Directions for this task>
Quote every entry word for word.

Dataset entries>
※

(* ===== verification/ModuleList.v ===== *)
(** * The list of modules ([src/modules/pandora_module_list.cc], [.h])

    Reads the module definitions of the configuration file and of the files it
    includes, builds the modules with the factory, and iterates over them with
    an internal cursor. *)
From S2P Require Import Prelude StdString Scanf Strutils Pandora AgentConf PandoraData PandoraModule Modules ModuleFactory.

(** [class Pandora_Module_List]: [current] is a pointer to an iterator, which
    the constructor leaves unwritten when the file cannot be opened. *)
Inductive cursor := C_unwritten | C_at (i : nat) | C_end.
Record Pandora_Module_List := { modules : list object; current : cursor }.

(** [modules->begin ()]. *)
Definition begin_of (ms : list object) : cursor := match ms with [] => C_end | _ => C_at 0 end.

(** [Pandora_Module_List ()], [addModule]. *)
Definition new_list : Pandora_Module_List := {| modules := []; current := begin_of [] |}.
Definition addModule (m : object) (l : Pandora_Module_List) : Pandora_Module_List :=
  {| modules := modules l ++ [m]; current := current l |}.

(** The kinds under which a module of the class is cast to that class: the
    casts of [parseModuleDefinition]. *)
Definition kinds_of (c : child) : list Module_Kind :=
  match c with
  | C_exec _ _ => [MODULE_EXEC; MODULE_PING; MODULE_SNMPGET]
  | C_plugin _ _ => [MODULE_PLUGIN]
  | C_proc _ _ _ _ _ _ => [MODULE_PROC]
  | C_service _ _ => [MODULE_SERVICE]
  | C_freedisk _ => [MODULE_FREEDISK]
  | C_freedisk_percent _ => [MODULE_FREEDISK_PERCENT]
  | C_freememory => [MODULE_FREEMEMORY]
  | C_freememory_percent => [MODULE_FREEMEMORY_PERCENT]
  | C_cpuusage _ => [MODULE_CPUUSAGE]
  | C_inventory _ _ => [MODULE_INVENTORY]
  | C_logevent _ _ _ _ _ _ _ => [MODULE_LOGEVENT]
  | C_wmiquery _ _ => [MODULE_WMIQUERY]
  | C_perfcounter _ _ => [MODULE_PERFCOUNTER]
  | C_tcpcheck _ _ _ => [MODULE_TCPCHECK]
  | C_regexp _ _ _ _ _ => [MODULE_REGEXP]
  end.

(** The kind of the object is one of its class. *)
Definition well_typed (o : object) : Prop := getModuleKind (base o) ∈ kinds_of (own o).
#[global] Instance well_typed_dec o : Decision (well_typed o).
Proof. unfold well_typed. apply _. Defined.

Section parse.
(** The factory. *)
Context (build : str → res (option object)).

(** [parseModuleDefinition]: a module of unknown kind is not added. *)
Definition parseModuleDefinition (definition : str) (ms : list object) : res (list object) :=
  let! module := build definition in
  match module with
  | None => Ok ms
  | Some o => match getModuleKind (base o) with MODULE_0 => Ok ms | _ => Ok (ms ++ [o]) end
  end.

(** The inner loop, after [module_begin]: lines are collected up to the one
    with [module_end] or the end of the file. *)
Fixpoint module_block (lines : list str) (str_module : str) : str * list str :=
  match lines with
  | [] => (str_module, [])
  | buffer :: lines =>
      let str_module := str_module ++ buffer ++ [LF] in
      match find (&"module_end") buffer with
      | Some _ => (str_module, lines)
      | None => module_block lines str_module
      end
  end.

※

Task answer>
(* ===== verification/ModuleList.v ===== *)
(** * The list of modules ([src/modules/pandora_module_list.cc], [.h])

    Reads the module definitions of the configuration file and of the files it
    includes, builds the modules with the factory, and iterates over them with
    an internal cursor. *)
From S2P Require Import Prelude StdString Scanf Strutils Pandora AgentConf PandoraData PandoraModule Modules ModuleFactory.

(** [class Pandora_Module_List]: [current] is a pointer to an iterator, which
    the constructor leaves unwritten when the file cannot be opened. *)
Inductive cursor := C_unwritten | C_at (i : nat) | C_end.
Record Pandora_Module_List := { modules : list object; current : cursor }.

(** [modules->begin ()]. *)
Definition begin_of (ms : list object) : cursor := match ms with [] => C_end | _ => C_at 0 end.

(** [Pandora_Module_List ()], [addModule]. *)
Definition new_list : Pandora_Module_List := {| modules := []; current := begin_of [] |}.
Definition addModule (m : object) (l : Pandora_Module_List) : Pandora_Module_List :=
  {| modules := modules l ++ [m]; current := current l |}.

(** The kinds under which a module of the class is cast to that class: the
    casts of [parseModuleDefinition]. *)
Definition kinds_of (c : child) : list Module_Kind :=
  match c with
  | C_exec _ _ => [MODULE_EXEC; MODULE_PING; MODULE_SNMPGET]
  | C_plugin _ _ => [MODULE_PLUGIN]
  | C_proc _ _ _ _ _ _ => [MODULE_PROC]
  | C_service _ _ => [MODULE_SERVICE]
  | C_freedisk _ => [MODULE_FREEDISK]
  | C_freedisk_percent _ => [MODULE_FREEDISK_PERCENT]
  | C_freememory => [MODULE_FREEMEMORY]
  | C_freememory_percent => [MODULE_FREEMEMORY_PERCENT]
  | C_cpuusage _ => [MODULE_CPUUSAGE]
  | C_inventory _ _ => [MODULE_INVENTORY]
  | C_logevent _ _ _ _ _ _ _ => [MODULE_LOGEVENT]
  | C_wmiquery _ _ => [MODULE_WMIQUERY]
  | C_perfcounter _ _ => [MODULE_PERFCOUNTER]
  | C_tcpcheck _ _ _ => [MODULE_TCPCHECK]
  | C_regexp _ _ _ _ _ => [MODULE_REGEXP]
  end.

(** The kind of the object is one of its class. *)
Definition well_typed (o : object) : Prop := getModuleKind (base o) ∈ kinds_of (own o).
#[global] Instance well_typed_dec o : Decision (well_typed o).
Proof. unfold well_typed. apply _. Defined.

Section parse.
(** The factory. *)
Context (build : str → res (option object)).

(** [parseModuleDefinition]: a module of unknown kind is not added. *)
Definition parseModuleDefinition (definition : str) (ms : list object) : res (list object) :=
  let! module := build definition in
  match module with
  | None => Ok ms
  | Some o => match getModuleKind (base o) with MODULE_0 => Ok ms | _ => Ok (ms ++ [o]) end
  end.

(** The inner loop, after [module_begin]: lines are collected up to the one
    with [module_end] or the end of the file. *)
Fixpoint module_block (lines : list str) (str_module : str) : str * list str :=
  match lines with
  | [] => (str_module, [])
  | buffer :: lines =>
      let str_module := str_module ++ buffer ++ [LF] in
      match find (&"module_end") buffer with
      | Some _ => (str_module, lines)
      | None => module_block lines str_module
      end
  end.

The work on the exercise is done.